Dhaka said such claims were aimed at diverting international attention from atrocity crimes committed against the Rohingya population
Bangladesh has strongly criticised Myanmar’s recent submissions before the International Court of Justice (ICJ) in the genocide case filed by The Gambia, accusing Naypyidaw of deliberately misrepresenting the Rohingya people as “Bengalis” to justify past atrocities and evade accountability.
In a press release issued today (23 January), the Ministry of Foreign Affairs said Bangladesh “takes serious exception” to Myanmar’s attempt to portray the Rohingya as “illegal migrants” and “internal security threats” in order to justify “clearance operations as a counter-terrorism operation” carried out in Rakhine State in 2016-17.
Dhaka said such claims were aimed at diverting international attention from atrocity crimes committed against the Rohingya population.

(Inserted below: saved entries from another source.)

(** * train_openfold.py: weight swapping, checkpoint resumption and start-up checks

    A shallow embedding of [train_openfold.py].  Tensors live in a heap and
    state dicts hold references into it, as [model.state_dict()] does in
    PyTorch; Python exceptions are values of [exception]; the collaborators
    the script imports (the network, the loss, the metric libraries, the file
    system) are the fields of one record of parameters. *)

From Stdlib Require Import ZArith QArith Lia Ascii.
From stdpp Require Import base option list gmap strings pretty.

Set Warnings "-register-all".

(** ** Exceptions and results *)

Inductive exception : Type :=
  | AssertionError (msg : string)
  | ValueError (msg : string)
  | NameError (name : string)
  | AttributeError (msg : string)
  | RuntimeError (msg : string)
  | KeyError (key : string)
  | IndexError (msg : string)
  | TypeError (msg : string).

Inductive result (A : Type) : Type :=
  | Ok (a : A)
  | Raise (e : exception).
Arguments Ok {A} a.
Arguments Raise {A} e.

(** A computation over a mutable state [S] that returns or raises; the state
    survives an exception, as Python objects do. *)
Definition M (S A : Type) : Type := S → result A * S.

Definition ret {S A} (a : A) : M S A := λ s, (Ok a, s).
Definition raise {S A} (e : exception) : M S A := λ s, (Raise e, s).
Definition bind {S A B} (m : M S A) (f : A → M S B) : M S B :=
  λ s, match m s with
       | (Ok a, s') => f a s'
       | (Raise e, s') => (Raise e, s')
       end.
Definition lift {S A} (r : result A) : M S A := λ s, (r, s).

#[global] Instance M_ret {S} : MRet (M S) := λ A, ret.
#[global] Instance M_bind {S} : MBind (M S) := λ A B f m, bind m f.

#[global] Instance result_bind : MBind result :=
  λ A B f r, match r with Ok a => f a | Raise e => Raise e end.

(** ** Python values *)

(** A tensor: its shape and the bit patterns of its elements. *)
Record tensor := { shape : list nat; data : list Z }.

#[global] Instance tensor_inhabited : Inhabited tensor :=
  populate {| shape := []; data := [] |}.

(** Python floats are only stored, copied and handed to collaborators here. *)
Definition float := Q.

(** What [torch.load] and the checkpoint hooks hand over: nested dicts with
    numbers and tensors at the leaves. *)
Inductive value : Type :=
  | VInt (z : Z)
  | VFloat (x : float)
  | VTensor (t : tensor)
  | VDict (d : gmap string value).

(** [d[k]] *)
Definition getitem (d : value) (k : string) : result value :=
  match d with
  | VDict m => match m !! k with
               | Some v => Ok v
               | None => Raise (KeyError k)
               end
  | _ => Raise (TypeError "object is not subscriptable")
  end.

(** [d.items()], as the dict it enumerates *)
Definition items (d : value) : result (gmap string value) :=
  match d with
  | VDict m => Ok m
  | _ => Raise (AttributeError "object has no attribute 'items'")
  end.

(** ** Strings *)

(** [sub in s] *)
Fixpoint contains (sub s : string) : bool :=
  String.prefix sub s ||
  match s with
  | EmptyString => false
  | String _ s' => contains sub s'
  end.

(** [s.split(c)] for a one-character separator *)
Fixpoint split (c : Ascii.ascii) (s : string) : list string :=
  match s with
  | EmptyString => [EmptyString]
  | String a s' =>
      if decide (a = c) then EmptyString :: split c s'
      else match split c s' with
           | w :: ws => String a w :: ws
           | [] => [String a EmptyString]
           end
  end.

(** [sep.join(l)] *)
Fixpoint join (sep : string) (l : list string) : string :=
  match l with
  | [] => ""
  | [x] => x
  | x :: rest => x +:+ sep +:+ join sep rest
  end.

(** Truthiness of an optional string argument: [None] and [''] are false. *)
Definition truthy (s : option string) : bool :=
  match s with
  | Some s => negb (String.eqb s "")
  | None => false
  end.

(** ** Heap of tensors and state dicts *)

(** A tensor object is a cell of the heap; a reference is its index. *)
Abbreviation loc := nat.
Abbreviation heap := (list tensor).

(** An [OrderedDict] from parameter names to tensor references, which is what
    [module.state_dict()] returns. *)
Abbreviation state_dict := (list (string * loc)).

Definition keys (sd : state_dict) : list string := sd.*1.
Definition refs (sd : state_dict) : list loc := sd.*2.
(** * oop_assignment.py: Device / Smartphone and the Vehicle family

    A shallow embedding of [src/oop_assignment.py].

    - Python [int] is unbounded, so integers are [Z]; [//] is floor
      division, which is [Z.div] for the positive divisors used here;
      [int(x)] is the identity on an [int] argument.
    - Python [str] values are [string]s; a literal holds the UTF-8 bytes
      of the source text.
    - An instance carries its run-time class, and every method call goes
      through the method resolution order of that class, as [self.m(...)]
      does. *)

From Stdlib Require Import ZArith String Ascii List Bool Lia DecimalString.
From Stdlib Require Import DecimalPos DecimalZ.
Import ListNotations.

Open Scope string_scope.
Open Scope Z_scope.

(** ** The fragments of the Python run time the program relies on *)
Module Py.

Inductive exn : Type :=
| AttributeError
| TypeError
| NotImplementedError.

(** A call either raises or returns. *)
Definition result (A : Type) : Type := (exn + A)%type.

Definition ret {A : Type} (a : A) : result A := inr a.
Definition raise {A : Type} (e : exn) : result A := inl e.

Definition bind {A B : Type} (r : result A) (k : A -> result B) : result B :=
  match r with
  | inl e => inl e
  | inr a => k a
  end.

Gambia, a predominantly Muslim West African country, filed the case at the ICJ – also known as the World Court – in 2019, accusing Myanmar of committing genocide against the Rohingya, a mainly Muslim minority in the remote western Rakhine state.
In the statement, Bangladesh reiterated that the Rohingya are a distinct ethnic group with deep historical, cultural and social roots in Arakan, now Rakhine State, predating modern borders.

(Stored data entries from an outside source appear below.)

(** What one row does to the collection. *)
Lemma syncCustomer_customers owner (customer : Row)
    (w : World (D := list Customer) (W := W)) :
  ∃ w',
    syncCustomer owner customer w = Some (Ok tt, w') ∧
    customers w'
    = if truthy (field customer "id") then
        match list_find (λ d, matches (field customer "id") (account_id owner) d = true)
                        (customers w) with
        | Some (handle, doc) => <[handle := merge doc customer]> (customers w)
        | None => customers w ++ [newCustomer customer owner]
        end
      else customers w.
Proof.
  unfold syncCustomer. destruct (truthy (field customer "id")); simpl.
  - unfold mbind, M_bind, call, onCustomers. simpl.
    destruct (list_find _ (customers w)) as [[handle doc]|]; simpl;
      eexists; split; reflexivity.
  - by exists w.
Qed.

(** The documents of other owners stand, and none is removed. *)
Definition othersKept (owner : Account) (w w' : World (D := list Customer) (W := W)) : Prop :=
  length (customers w) ≤ length (customers w') ∧
  ∀ j doc,
    customers w !! j = Some doc →
    value_eqb (field doc "ownerId") (account_id owner) = false →
    customers w' !! j = Some doc.

#[local] Instance othersKept_preorder owner : PreOrder (othersKept owner).
Proof.
  split.
  - by intros w.
  - intros w1 w2 w3 [Hlen12 H12] [Hlen23 H23]. split; [lia|].
    intros j doc Hj Hother. apply H23; [by apply H12|done].
Qed.

Lemma syncCustomer_othersKept owner customer :
  Keeps (othersKept owner) (syncCustomer owner customer).
Proof.
  intros w out w' Hrun.
  destruct (syncCustomer_customers owner customer w) as (w1 & Hrun1 & Hdocs).
  rewrite Hrun in Hrun1. injection Hrun1 as _ <-.
  unfold othersKept. rewrite Hdocs.
  destruct (truthy _); [|done].
  destruct (list_find _ (customers w)) as [[handle doc]|] eqn:Hfind.
  - apply list_find_Some in Hfind as (Hhandle & Hmatch & _).
    rewrite length_insert. split; [done|].
    intros j doc' Hj Hother. rewrite list_lookup_insert_ne; [done|].
    intros <-. rewrite Hhandle in Hj. injection Hj as <-.
    unfold matches in Hmatch. apply andb_true_iff in Hmatch as [_ Hmatch]. congruence.
  - rewrite length_app. split; [lia|].
    intros j doc Hj _. rewrite lookup_app_l; [done|]. by eapply lookup_lt_Some.
Qed.

(** X10.  Whatever the warehouse returns or throws, a sync for one owner
    removes no customer and leaves every customer whose [ownerId] is not
    that owner's id exactly as it was, at the place it was. *)
Theorem sync_keeps_other_owners fuel database owner
    (w : World (D := list Customer) (W := W)) out w' :
  handleDatabricksSync fuel database owner w = Some (out, w') →
  length (customers w) ≤ length (customers w') ∧
  ∀ j doc,
    customers w !! j = Some doc →
    value_eqb (field doc "ownerId") (account_id owner) = false →
    customers w' !! j = Some doc.
Proof.
  apply (Keeps_handleDatabricksSync (othersKept owner)).
  - by intros c w0 out0 w0' [= <- <-].
  - intros A op w0 out0 w0'. unfold onWarehouse. destruct (op _). by intros [= <- <-].
  - apply syncCustomer_othersKept.
Qed.

(** X11.  Syncing a row a second time changes no customer, whether the
    first sync created a customer or merged into one, provided the row has no
    [ownerId] and no [databricksId] column of its own: the customer written
    first is the one found again, and merging the same row into it gives it
    back. *)
Theorem resync_changes_nothing owner (customer : Row)
    (w : World (D := list Customer) (W := W)) :
  customer !! "ownerId" = None →
  customer !! "databricksId" = None →
  ∃ w1 w2,
    syncCustomer owner customer w = Some (Ok tt, w1) ∧
    syncCustomer owner customer w1 = Some (Ok tt, w2) ∧
    customers w2 = customers w1.
Proof.
  intros Hown Hdbx.
  destruct (syncCustomer_customers owner customer w) as (w1 & Hrun1 & Hdocs1).
  destruct (syncCustomer_customers owner customer w1) as (w2 & Hrun2 & Hdocs2).
  exists w1, w2. split; [done|]. split; [done|].
  rewrite Hdocs2. destruct (truthy (field customer "id")); [|done].
  set (P := λ d : Customer, matches (field customer "id") (account_id owner) d = true) in *.
  assert (∃ handle doc, list_find P (customers w1) = Some (handle, doc)
                        ∧ merge doc customer = doc) as (handle & doc & Hfind1 & Hfix).
  { rewrite Hdocs1.
    destruct (list_find P (customers w)) as [[handle doc]|] eqn:Hfind.
    - exists handle, (merge doc customer). split; [|apply merge_merge].
      apply list_find_Some in Hfind as (Hhandle & Hmatch & Hfirst).
      apply list_find_Some. split; [|split].
      + apply list_lookup_insert_eq. by eapply lookup_lt_Some.
      + unfold P. by rewrite matches_merge.
      + intros j y Hj Hlt. rewrite list_lookup_insert_ne in Hj by lia.
        by eapply Hfirst.
    - exists (0 + length (customers w)), (newCustomer customer owner).
      split; [|by apply merge_newCustomer].
      rewrite list_find_app_r by done. simpl.
      destruct (decide (P (newCustomer customer owner))) as [|Hno]; [done|].
      destruct Hno. apply matches_newCustomer. }
  rewrite Hfind1, Hfix. apply list_insert_id.
  by apply list_find_Some in Hfind1 as (? & _).
Qed.

End MemoryCustomers.

(** **** The processor on sample data *)

Definition sampleWorld (script : list (Outcome (list Row))) (docs : list Customer)
  : World (D := list Customer) (W := list (Outcome (list Row))) :=
  {| customers := docs; warehouse := script; lastSyncs := ∅; log := [] |}.

Definition sampleOwner : Account := {| account_id := VStr "acc-1" |}.
(** * HikeUp route planner: prompt parser, route builder and map adapter

    A shallow embedding of the logic of [apps/web/src/app/plan/page.tsx]:
    [parsePrompt], [buildRouteFromPrompt], [generateShape], [buildRoutine],
    [suggestDistance], [estimateTime], [buildRouteGeo] and the state update
    of [handleCoachPlan].

    JavaScript numbers are IEEE 754 binary64 values, strings are sequences
    of UTF-16 code units, and regular expressions are run by a backtracking
    matcher that follows the order of alternatives of the pattern. *)

From Stdlib Require Import String Ascii ZArith List Bool Lia DecimalString.
From Stdlib Require Import Floats.SpecFloat.
Import ListNotations.

Set Implicit Arguments.

(** ** Numbers: IEEE 754 binary64

    The carrier is the standard library's [spec_float] (sign, mantissa,
    exponent; zeros, infinities and NaN).  Every arithmetic operation is
    "the exact result, rounded to the nearest representable value, ties to
    even", which is what ECMAScript prescribes; the exact result is kept as
    a fraction of integers. *)

Module F64.

Local Open Scope Z_scope.

Definition number := spec_float.

Definition prec : Z := 53.
Definition emin : Z := -1074.
Definition emax : Z := 971.

(** [p2 k] is [2^k] for [k >= 0] and [1] otherwise, so that the rational
    [2^k] is [p2 k / p2 (-k)] for every integer [k]. *)
Definition p2 (k : Z) : Z := 2 ^ Z.max 0 k.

Their presence in the region, the statement said, is well documented in historical records, colonial-era accounts and independent scholarship, making claims of recent migration historically inaccurate.
The government noted that the Rohingya were active participants in Myanmar’s political and social life until the promulgation of the 1982 Citizenship Law, which excluded them on ethno-religious grounds. Despite systematic marginalisation, the Rohingya retained voting rights until they were fully disenfranchised ahead of Myanmar’s 2015 general elections, Bangladesh said.
“The systematic effort to call the Rohingya as ‘Bengalis’ is a denial of their inherent right to self-identify and to use that nomenclature debate to justify their exclusion, persecution, and eventual ethnic cleansing in the 2016-17 period,” the statement read.
It added that categorising Rohingya as “Bengali” has been part of a “systematic campaign” by Myanmar to deny the Rohingya of their fundamental rights, including citizenship and human rights, although the community was agreed as “lawful residents of Burma” in the bilateral repatriation agreement with Bangladesh in 1978.
“Regardless of the nomenclature, these lawful residents belonging to the (Rohingya) community were assured integration into the Myanmar society as equal members in the subsequent bilateral agreement,” it said.
The statement also rejected Myanmar’s earlier claim that around “half a million Bangladeshis took refuge” in Rakhine during Bangladesh’s 1971 Liberation War, calling it unsubstantiated and unsupported by demographic evidence.
It said, “Persistent Myanmar efforts in over eight years to avoid realising its legal obligations to create conducive atmosphere in Rakhine and to facilitate the return of the Rohingya to Rakhine are certainly in clear violation of bilateral arrangements signed in 2017-18.”
Calling on Myanmar and “others having authority over Rakhine,” the government urged a genuine commitment to recognising the Rohingya as an integral part of Myanmar’s society and state, and to ensuring their reintegration with equal rights, safety and dignity.